FAVOR HAMILTON:I think a lot of people are surprised that we have already educated our daughter. First of all, [we told her] that her mommy’s mind wasn’t working right. We slowly, with help from psychologists and a sexual therapist who deals with children, [learned how] to talk to our daughter about this. We talk to her all the time, and if she has any questions about it. She knows exactly what I did in Vegas. There is no secret to her. We want her to know that growing up, we don’t keep secrets from her; we want to have an open, honest relationship with her. And she understands that behavior was part of the illness. It was what I needed to survive. Let me tell you, she’s nine right now. Kids know so much more than we think they know, or give them credit for, when it revolves around sex. The Internet is available for anything that they can see. By educating her now, at an early age, she’s adapted to it and looks at this in a way of understanding and compassion. She’s not focused on the sex.
GRAY:If you hadn’t gotten caught, would you still be an escort?

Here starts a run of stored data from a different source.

Lemma setpgid_spec k cl cur tc id pgid : links_ok (mk_world k cl) -> k_tasks k !! cur = Some tc ->
  (exists g x c, k_groups k !! g = Some x /\ c ∈ g_threads x) ->
  (forall b t, k_tasks k !! b = Some t -> b = cur \/ t_parent t = Some cur -> whole cl b) ->
  in_s 32 id -> in_s 32 pgid ->
  exists r k', sys_setpgid k cur id pgid = Some (r, k') /\
    (k' = k \/ exists a t x lt p, k_tasks k !! a = Some t /\ k_groups k !! t_group t = Some x /\ linked k (t_group t) /\ r = 0 /\
      (a = cur \/ t_parent t = Some cur) /\ tk k (t_pid t) = Some a /\ k_tasks k !! g_leader x = Some lt /\ g_sid x <> t_pid lt /\
      (p = t_pid t \/ exists first y, first ∈ pg k p /\ k_groups k !! first = Some y /\ g_sid y = g_sid x) /\
      moved k k' (t_group t) x (set_g_ids x (g_sid x) p) /\ k_ttys k' = k_ttys k).
Proof.
  intros Hok Hc Hg Hw Hid Hpg. unfold sys_setpgid. rewrite Hc. simpl. set (id' := if id =? 0 then _ else id).
  assert (in_s 32 id') as Hid' by (unfold id'; destruct (id =? 0); [apply swrap_range; lia | done]). set (pgid' := if pgid =? 0 then id' else pgid).
  assert (in_s 32 pgid') as Hpg' by (unfold pgid'; by destruct (pgid =? 0)). clearbody id' pgid'.
  destruct (pgid' <? 0) eqn:E0; [eexists _, _; split; [done | by left] |]. to_prop.
  destruct (pid_get k (t_pid_ns tc) id') as [p |] eqn:Ep; [| eexists _, _; split; [done | by left]].
  destruct (p_task (pid_at k p)) as [a |] eqn:Ea; [| eexists _, _; split; [done | by left]].
  assert (id' = pgid' -> p = pid_ns_global k (t_pid_ns tc) pgid') as Hsame by (intros ->; by apply pid_get_spec in Ep as [-> _]).
  destruct (setpgid_check_spec k cl cur tc (t_pid_ns tc) id' pgid' p a Hok Hc Ea Hg (tk_not_empty k p a Ea) Hw Hpg' E0 Hsame) as (r & -> & Hr). simpl.
  destruct r as [gp | err]; [| eexists _, _; split; [done | by left]].
  destruct (Hr gp eq_refl) as (-> & Hne & t & x & lt & Ht & Etp & Hx & Hln & Hkin & Hlt & Hns & Hjoin). rewrite Ht. simpl. rewrite Hx. simpl.
  destruct (g_pgid x =? _) eqn:Eq; simpl; [eexists _, _; split; [done | by left] |].
  set (gp := pid_ns_global k (t_pid_ns tc) pgid') in *. pose proof (slot_range k cl gp Hok Hne) as Hgr.
  destruct (moved_pgroup k (t_group t) x gp (lk_lists _ Hok) Hx Hln Hgr Hne (g_pgid x)) as (k' & -> & Hm & Hty). simpl.
  eexists _, _. split; [done |]. right. exists a, t, x, lt, gp. subst p. do 8 (split; [done |]). split; [| done].
  destruct (decide (id' = pgid')) as [E | E]; [left; by rewrite (Hsame E) | right; by apply Hjoin].
Qed.

Lemma restore_spec k cl a t x sid pgid : links_ok (mk_world k cl) -> k_tasks k !! a = Some t -> tk k (t_pid t) = Some a ->
  k_groups k !! t_group t = Some x -> linked k (t_group t) -> in_s 32 sid -> in_s 32 pgid ->
  exists k' x', tgroup_restore_ids k a sid pgid = Some k' /\ moved k k' (t_group t) x x' /\ g_tty x' = g_tty x /\ k_ttys k' = k_ttys k.
Proof.
  intros Hok Ht Htk Hx Hln Hs Hp. unfold tgroup_restore_ids. rewrite Ht. simpl. rewrite Hx. simpl.
  assert (pid_get_global k (t_pid t) = Some (t_pid t)) as Hown.
  { apply pid_get_global_found; [| by apply (tk_not_empty k _ a)]. by destruct (po_listed _ _ (lk_procs _ Hok) (t_pid t) a Htk). }
  assert (forall n, exists p n', (match pid_get_global k n with Some p => (Some p, n) | None => (pid_get_global k (t_pid t), t_pid t) end) = (Some p, n') /\
    (in_s 32 n -> p = n') /\ 0 < p <= MAX_PID /\ pid_empty (pid_at k p) = false) as Hfind.
  { intros n. destruct (pid_get_global k n) as [q |] eqn:E.
    - apply pid_get_global_spec in E as (-> & Hq & He). exists (u32 n), n. pose proof (slot_range k cl _ Hok He) as Hr. split; [done |]. split; [| done].
      intros Hn. unfold u32, wrap, in_s, MAX_PID in *. simpl in Hn. destruct (decide (0 <= n)); [apply Z.mod_small; lia |].
      exfalso. rewrite <- (Z.mod_add n 1 (2 ^ 32)) in Hr by lia. rewrite Z.mod_small in Hr by lia. lia.
    - rewrite Hown. exists (t_pid t), (t_pid t). split; [done |]. split; [done |]. apply pid_get_global_spec in Hown as (_ & _ & He).
      split; [by apply (slot_range k cl) | done]. }
  destruct (Hfind sid) as (sp & sid' & -> & Es & Hsr & Hse). destruct (Hfind pgid) as (gp & pgid' & -> & Eg & Hgr & Hge). rewrite <- Es, <- Eg by done. clear Es Eg.
  simpl. assert (is_Some (k_pids k !! sp) /\ is_Some (k_pids k !! gp)) as [Isp Igp].
  { split; apply in_slot_some; [intros E; by rewrite E in Hse | intros E; by rewrite E in Hge]. }
  assert (forall j, is_Some (k_pids k !! j) -> is_Some (k_pids (session_unlink k (t_group t)) !! j)) as I0 by (intros j; simpl; by rewrite lookup_fmap, fmap_is_Some).
  destruct (session_link_some (session_unlink k (t_group t)) sp (t_group t) (I0 sp Isp)) as (k1 & -> & S1 & P1 & T1 & K1 & X1 & L1 & M1 & I1 & Y1).
  simpl. rewrite lookup_insert_eq. simpl. set (k2 := put_group k1 _ _).
  destruct (pgroup_link_some (pgroup_unlink k2 (t_group t)) gp (t_group t)) as (k3 & -> & P3 & S3 & T3 & K3 & X3 & L3 & M3 & _ & Y3).
  { apply is_some_unlink. simpl. by apply I1, I0. }
  eexists _, (set_g_ids x sp gp). split; [done |]. split; [| split; [done | simpl; by rewrite Y3]]. constructor; try done; simpl.
  - apply entered_relinked; [apply Hok | | | |].
    + intros id. simpl. change (pg (put_group k3 _ _) id) with (pg k3 id). rewrite P3, unlink_pg. change (pg k2 id) with (pg k1 id). by rewrite P1, unlink_sn_pg.
    + intros id. simpl. change (sn (put_group k3 _ _) id) with (sn k3 id). rewrite S3, unlink_pg_sn. change (sn k2 id) with (sn k1 id). by rewrite S1, unlink_sn.
    + simpl. by rewrite lookup_insert_eq.
    + intros h Hne. simpl. rewrite lookup_insert_ne by congruence. rewrite X3. simpl. rewrite lookup_insert_ne by congruence. by rewrite X1.
  - intros id. change (tk (put_group k3 _ _) id) with (tk k3 id). rewrite T3, unlink_pg_tk. change (tk k2 id) with (tk k1 id). by rewrite T1, unlink_sn_tk.
  - rewrite K3. simpl. by rewrite K1.
  - rewrite L3. simpl. by rewrite L1.
  - rewrite M3. simpl. by rewrite M1.
Qed.

(** ** The clones' stages *)

(** What the clones may turn into without the kernel changing. *)
Lemma procs_clones k cl cl' : procs_ok k cl ->
  (forall b c, cl' !! b = Some c -> clone_ok k b c) ->
  (forall b c a, cl' !! b = Some c -> c_parent c = Some a -> cl' !! a = None /\ alive k a) ->
  (forall b t, cl' !! b = None -> cl !! b <> None -> k_tasks k !! b = Some t -> tk k (t_pid t) = Some b -> linked k (t_group t)) ->
  procs_ok k cl'.
Proof.
  intros Hp Hc Hb Ht. constructor; [apply (po_listed _ _ Hp) | apply (po_parent _ _ Hp) | apply (po_leader _ _ Hp) | apply (po_threads _ _ Hp) | apply (po_groups _ _ Hp) | | done | done].
  intros b t Hbt Htk Hn. destruct (cl !! b) as [c |] eqn:E; [apply (Ht b); [done | by rewrite E | done | done] | by apply (po_tasks _ _ Hp b)].
Qed.

(** One clone moves on. *)
Lemma procs_stage k cl b c s : procs_ok k cl -> cl !! b = Some c -> clone_ok k b (mk_clone (c_parent c) (c_thread c) s) ->
  procs_ok k (alter (fun c => mk_clone (c_parent c) (c_thread c) s) b cl).
Proof.
  intros Hp Hb Hc. apply (procs_clones k cl); [done | | |].
  - intros d e Hd. destruct (decide (d = b)) as [-> | Hne]; [rewrite lookup_alter_eq, Hb in Hd; simpl in Hd; by simplify_eq |].
    rewrite lookup_alter_ne in Hd by congruence. by apply (po_clones _ _ Hp).
  - intros d e a Hd Ha. assert (exists e', cl !! d = Some e' /\ c_parent e' = Some a) as (e' & He' & Ha').
    { destruct (decide (d = b)) as [-> | Hne]; [rewrite lookup_alter_eq, Hb in Hd; simpl in Hd; simplify_eq; eauto | rewrite lookup_alter_ne in Hd by congruence; eauto]. }
    destruct (po_busy _ _ Hp d e' a He' Ha') as [Hn Hs]. split; [| done]. destruct (decide (a = b)) as [-> | Hne]; [congruence | by rewrite lookup_alter_ne by congruence].
  - intros d t Hd Hn. exfalso. destruct (decide (d = b)) as [-> | Hne]; [by rewrite lookup_alter_eq, Hb in Hd | rewrite lookup_alter_ne in Hd by congruence; done].
Qed.

Lemma procs_done k cl b : procs_ok k cl ->
  (forall t, k_tasks k !! b = Some t -> tk k (t_pid t) = Some b -> linked k (t_group t)) -> procs_ok k (delete b cl).
Proof.
  intros Hp Hb. apply (procs_clones k cl); [done | | |].
  - intros d e Hd. apply lookup_delete_Some in Hd as [_ Hd]. by apply (po_clones _ _ Hp).
  - intros d e a Hd Ha. apply lookup_delete_Some in Hd as [_ Hd]. destruct (po_busy _ _ Hp d e a Hd Ha) as [Hn Hs]. split; [| done]. apply lookup_delete_None. by right.
  - intros d t Hd Hn Ht Htk. apply lookup_delete_None in Hd as [<- | Hd]; [by apply Hb | done].
Qed.

(** ** Creating a task *)

Lemma alloc_pid_spec n k last id : 0 <= last <= MAX_PID -> 301 <= k_pid_max k -> alloc_pid n k last = Some id ->
  0 < id < MAX_PID /\ pid_empty (pid_at k id) = true.
Proof.
  intros Hl Hm. revert last Hl. induction n as [| n IH]; intros last Hl; simpl; [done |].
  rewrite u32_small by (unfold MAX_PID in *; lia).
  assert (301 <= task_pid_wrap k <= MAX_PID) as Hw by (unfold task_pid_wrap, MAX_PID in *; destruct (_ <? _) eqn:E; to_prop; lia).
  set (next := if last + 1 >=? task_pid_wrap k then 1 else last + 1). assert (0 < next < MAX_PID) as Hn.
  { unfold next. destruct (_ >=? _) eqn:E; to_prop; unfold MAX_PID in *; lia. }
  destruct (negb _ || _) eqn:E; [apply IH; lia |]. intros [= <-]. to_prop. done.
Qed.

FAVOR HAMILTON:Absolutely. Without a doubt. I don’t see any reason why I would have left that world. I didn’t want to leave that world. It fed my mania. It accomplished everything that my high was looking for. I would not have had medication. I would not have been diagnosed with bipolar. I would most likely be dead, though, and wouldn’t be able to tell this story and help others, and that’s a scary thought, to really think about where my life would be and the damage that I would have caused my daughter growing up without a mom because of this illness. That’s still hard for me. You know, I could cry right now just thinking about that and I’ve cried in so many interviews about the pain that I have caused so many people, and that’s the worst part of dealing with all this, the pain that I have caused.

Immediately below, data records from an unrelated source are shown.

Section Departures.
Context (k : kernel) (cl : gmap Z clone) (Hok : links_ok (mk_world k cl)).
Notation Hp := (lk_procs _ Hok).
Context (a : Z) (t : task) (x : tgroup) (Ht : k_tasks k !! a = Some t) (Hx : k_groups k !! t_group t = Some x).

Lemma departs_threads y : crew_less a x y -> g_pgid y = g_pgid x -> g_sid y = g_sid x -> g_tty y = g_tty x -> departs k (put_group k (t_group t) y) a false None.
Proof.
  intros Hy Ep Es Et. assert (forall g z, k_groups k !! g = Some z -> exists z', k_groups (put_group k (t_group t) y) !! g = Some z' /\ g_pgid z' = g_pgid z /\ g_sid z' = g_sid z /\ g_tty z' = g_tty z) as Hg.
  { intros g z Hz. simpl. destruct (decide (g = t_group t)) as [-> | Hne]; [rewrite lookup_insert_eq; simplify_eq; eauto | rewrite lookup_insert_ne by congruence; eauto]. }
  constructor; try done; [by apply (shrunk_threads k cl Hp a t x) | |].
  - apply (lists_same k); [apply Hok | done | done |]. intros g z Hz. destruct (Hg g z Hz) as (z' & ? & ? & ? & _). eauto.
  - intros g z Hz _. destruct (Hg g z Hz) as (z' & ? & ? & ? & ?). eauto.
Qed.

Lemma departs_off k1 g : departs k k1 a false None -> g = t_group t -> departs k (session_unlink (pgroup_unlink k1 g) g) a false (Some g).
Proof.
  intros [S L T La Mx] ->. assert (left_lists k1 (session_unlink (pgroup_unlink k1 (t_group t)) (t_group t)) (t_group t)) as Hl.
  { constructor; [| | done]; intros id; by autorewrite with procs. }
  constructor; [| by apply (lists_leave k1 _ (t_group t)) | | done | done].
  - apply (shrunk_left k k1 _ a false (t_group t) S Hl); [intros id; by autorewrite with procs | done |].
    destruct (T _ x Hx ltac:(done)) as (y & Hy & _). exists y, y. by split_and!.
  - intros g z Hz _. destruct (T g z Hz ltac:(done)) as (z' & ? & ? & ?). eauto.
Qed.

Lemma departs_slot k1 k2 t1 left : departs k k1 a false left -> k_tasks k1 !! a = Some t1 -> tk k (t_pid t) = Some a -> unlinked k1 k2 a t1 -> departs k k2 a true left.
Proof.
  intros [S L T La Mx] Ht1 Hk U. assert (t_pid t1 = t_pid t) as E by (destruct (opt_like _ _ _ _ (sh_tasks _ _ _ _ _ S a) Ht) as (s & Hs & E & _); congruence).
  constructor; [| by apply (unlinked_lists k1 k2 a t1) | | |].
  - apply (shrunk_unlinked k k1 k2 a t1 false left cl Hp S Ht1 U); [intros s Hs; congruence | congruence].
  - intros g z. rewrite (ul_groups _ _ _ _ U). apply T.
  - by rewrite (ul_last _ _ _ _ U).
  - by rewrite (ul_max _ _ _ _ U).
Qed.

(** copy_task's late failure. *)
Lemma fail_unlink_spec (thread : bool) : exists k', fail_unlink_group k a (if thread then None else Some (t_group t)) = Some k' /\
  departs k k' a false (if thread then None else Some (t_group t)) /\ k_ttys k' = k_ttys k /\ k_tasks k' = k_tasks k.
Proof.
  unfold fail_unlink_group. rewrite Ht. simpl. rewrite Hx. simpl. pose proof (departs_threads (set_g_threads x (without a (g_threads x))) ltac:(done) eq_refl eq_refl eq_refl) as D.
  destruct thread; eexists; (split; [done |]); split; try done. by apply departs_off.
Qed.

Context (Hk : tk k (t_pid t) = Some a).
Lemma own_range : 0 < t_pid t <= MAX_PID.
Proof. by destruct (po_listed _ _ Hp _ a Hk). Qed.

Lemma departs_pid k1 left t1 : departs k k1 a false left -> k_tasks k1 !! a = Some t1 -> tk k1 (t_pid t1) = Some a /\ 0 < t_pid t1 <= MAX_PID.
Proof.
  intros D Ht1. destruct (opt_like _ _ _ _ (sh_tasks _ _ _ _ _ (dp_shrunk _ _ _ _ _ D) a) Ht) as (s & Hs & E & _). simplify_eq.
  rewrite E. split; [rewrite (sh_tk _ _ _ _ _ (dp_shrunk _ _ _ _ _ D)); done | apply own_range].
Qed.

Lemma departs_unlink k1 t1 left : departs k k1 a false left -> k_tasks k1 !! a = Some t1 -> exists k2, task_unlink_locked k1 a = Some k2 /\ departs k k2 a true left /\ k_ttys k2 = k_ttys k1.
Proof.
  intros D Ht1. destruct (departs_pid k1 left t1 D Ht1) as [Hk1 Hr1]. destruct (unlink_spec k1 a t1 Ht1 Hk1 Hr1) as (k2 & E & U).
  exists k2. split; [done |]. split; [by apply (departs_slot k1 k2 t1) | apply (ul_ttys _ _ _ _ U)].
Qed.

(** task_never_ran_destroy. *)
Lemma never_ran_spec (thread : bool) : (exists p pt, t_parent t = Some p /\ k_tasks k !! p = Some pt /\ (t_group pt = t_group t <-> thread = true)) ->
  exists k', task_never_ran_destroy k a = Some k' /\ departs k k' a true (if thread then None else Some (t_group t)) /\ k_ttys k' = k_ttys k.
Proof.
  intros (p & pt & Epar & Hpt & Hth). unfold task_never_ran_destroy. rewrite Ht. simpl. rewrite Hx. simpl. rewrite Epar. simpl. rewrite Hpt. simpl.
  pose proof (departs_threads (set_g_threads x (without a (g_threads x))) ltac:(done) eq_refl eq_refl eq_refl) as D. set (k1 := put_group _ _ _) in *.
  assert (departs k (if t_group t =? t_group pt then k1 else session_unlink (pgroup_unlink k1 (t_group t)) (t_group t)) a false (if thread then None else Some (t_group t))) as D1.
  { destruct (t_group t =? t_group pt) eqn:E; to_prop; destruct thread; try done; [naive_solver | naive_solver | by apply departs_off]. }
  set (k2 := if t_group t =? t_group pt then _ else _) in *. assert (k_tasks k2 = k_tasks k /\ k_ttys k2 = k_ttys k) as [E1 E2] by (unfold k2; by destruct (_ =? _)).
  clearbody k2. destruct (departs_unlink k2 t _ D1) as (k3 & -> & D3 & E3); [by rewrite E1 |]. exists k3. split; [done |]. split; [done | congruence].
Qed.

(** A thread, or a task that never had a group, goes out of the table. *)
Lemma alone_unlink_spec : (forall y, k_groups k !! t_group t = Some y -> a ∉ g_threads y) -> exists k', task_unlink_locked k a = Some k' /\ departs k k' a true None /\ k_ttys k' = k_ttys k.
Proof.
  intros Hn. apply (departs_unlink k t None); [| done]. constructor; try done; [| apply Hok | eauto].
  by apply (shrunk_none k cl Hp a t Ht).
Qed.

Lemma thread_unlink_spec : a ∉ g_threads x -> exists k', thread_unlink k a = Some k' /\ departs k k' a true None /\ k_ttys k' = k_ttys k.
Proof.
  intros Hn. unfold thread_unlink. rewrite Ht. simpl. rewrite Hx. simpl. destruct (t_zombie t); [| apply alone_unlink_spec; congruence].
  set (y := mk_tgroup _ _ _ _ _ _ _). destruct (departs_unlink (put_group k (t_group t) y) t None) as (k' & -> & D & E); [| done | by exists k'].
  apply departs_threads; try done. split; [done |]. simpl. by rewrite without_out.
Qed.

(** release_process_locked. *)
Lemma release_spec : g_threads x = [] -> exists k1 k', task_leave_session k a = Some k1 /\ release_process_locked k a = Some k' /\ departs k k' a true (Some (t_group t)) /\ k_ttys k' = k_ttys k1.
Proof.
  intros Hn. unfold release_process_locked. rewrite Ht. simpl. destruct (leave_session_spec k a t x Ht Hx) as (k1 & -> & S1 & P1 & T1 & K1 & X1 & G1 & L1 & M1 & I1).
  simpl. rewrite X1. simpl. pose proof (same_unnumber_if_empty (pgroup_unlink k1 (t_group t)) (g_pgid x)) as V. set (k2 := pid_ns_unnumber_if_empty _ _) in *. clearbody k2.
  assert (left_lists k k2 (t_group t)) as Hl.
  { constructor.
    - intros id. by rewrite (v_pg _ _ V), unlink_pg, P1.
    - intros id. by rewrite (v_sn _ _ V), unlink_pg_sn, S1.
    - intros h Hne. rewrite (v_groups _ _ V). by apply G1. }
  assert (k_tasks k2 = k_tasks k) as Ek by (rewrite (v_tasks _ _ V); done).
  assert (departs k k2 a false (Some (t_group t))) as D.
  { constructor; [| apply (lists_leave k _ (t_group t)); [apply Hok | done] | | rewrite (v_last _ _ V); done | rewrite (v_max _ _ V); done].
    - apply (shrunk_left k k k2 a false (t_group t)); [apply (shrunk_none k cl Hp a t Ht) | done | | done |].
      + intros y Hy. assert (y = x) as -> by congruence. rewrite Hn. apply not_elem_of_nil.
      + intros id. by rewrite (v_tk _ _ V), unlink_pg_tk, T1.
      + eexists _, _. split; [done |]. split; [rewrite (v_groups _ _ V); done |]. done.
    - intros g z Hz Hne. exists z. rewrite (v_groups _ _ V). simpl. rewrite G1 by congruence. done. }
  destruct (departs_unlink k2 t (Some (t_group t)) D) as (k3 & -> & D3 & E3); [by rewrite Ek |].
  exists k1, k3. split; [done |]. split; [done |]. split; [done |]. rewrite E3. apply (v_ttys _ _ V).
Qed.
End Departures.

I hope that the book won’t cause more pain to my loved ones, but I do feel that it is very necessary to tell this story because there are so many people silently suffering, whether it’s at their job or at home or in a relationship, and can’t speak out because of the stigma or the fear of losing a loved one or losing a job and so many people could be helped because there’s so much available to us in terms of help. But so many people feel like they can’t step up and ask for that help because of the stigma. It’s time that we as a society look at bipolar in a serious manner, that we look at mental health in a serious manner and I really believe that we are starting to do that. But there is such an unknown with bipolar and the sexual aspect to it that people don’t want to talk about it. It’s time that it starts being addressed. Let’s face it, sex is a part of our world. This is, for me, in my relationship, sex is important with my husband, it’s something we share together and it shouldn’t be the topic of taboo that we can't talk about.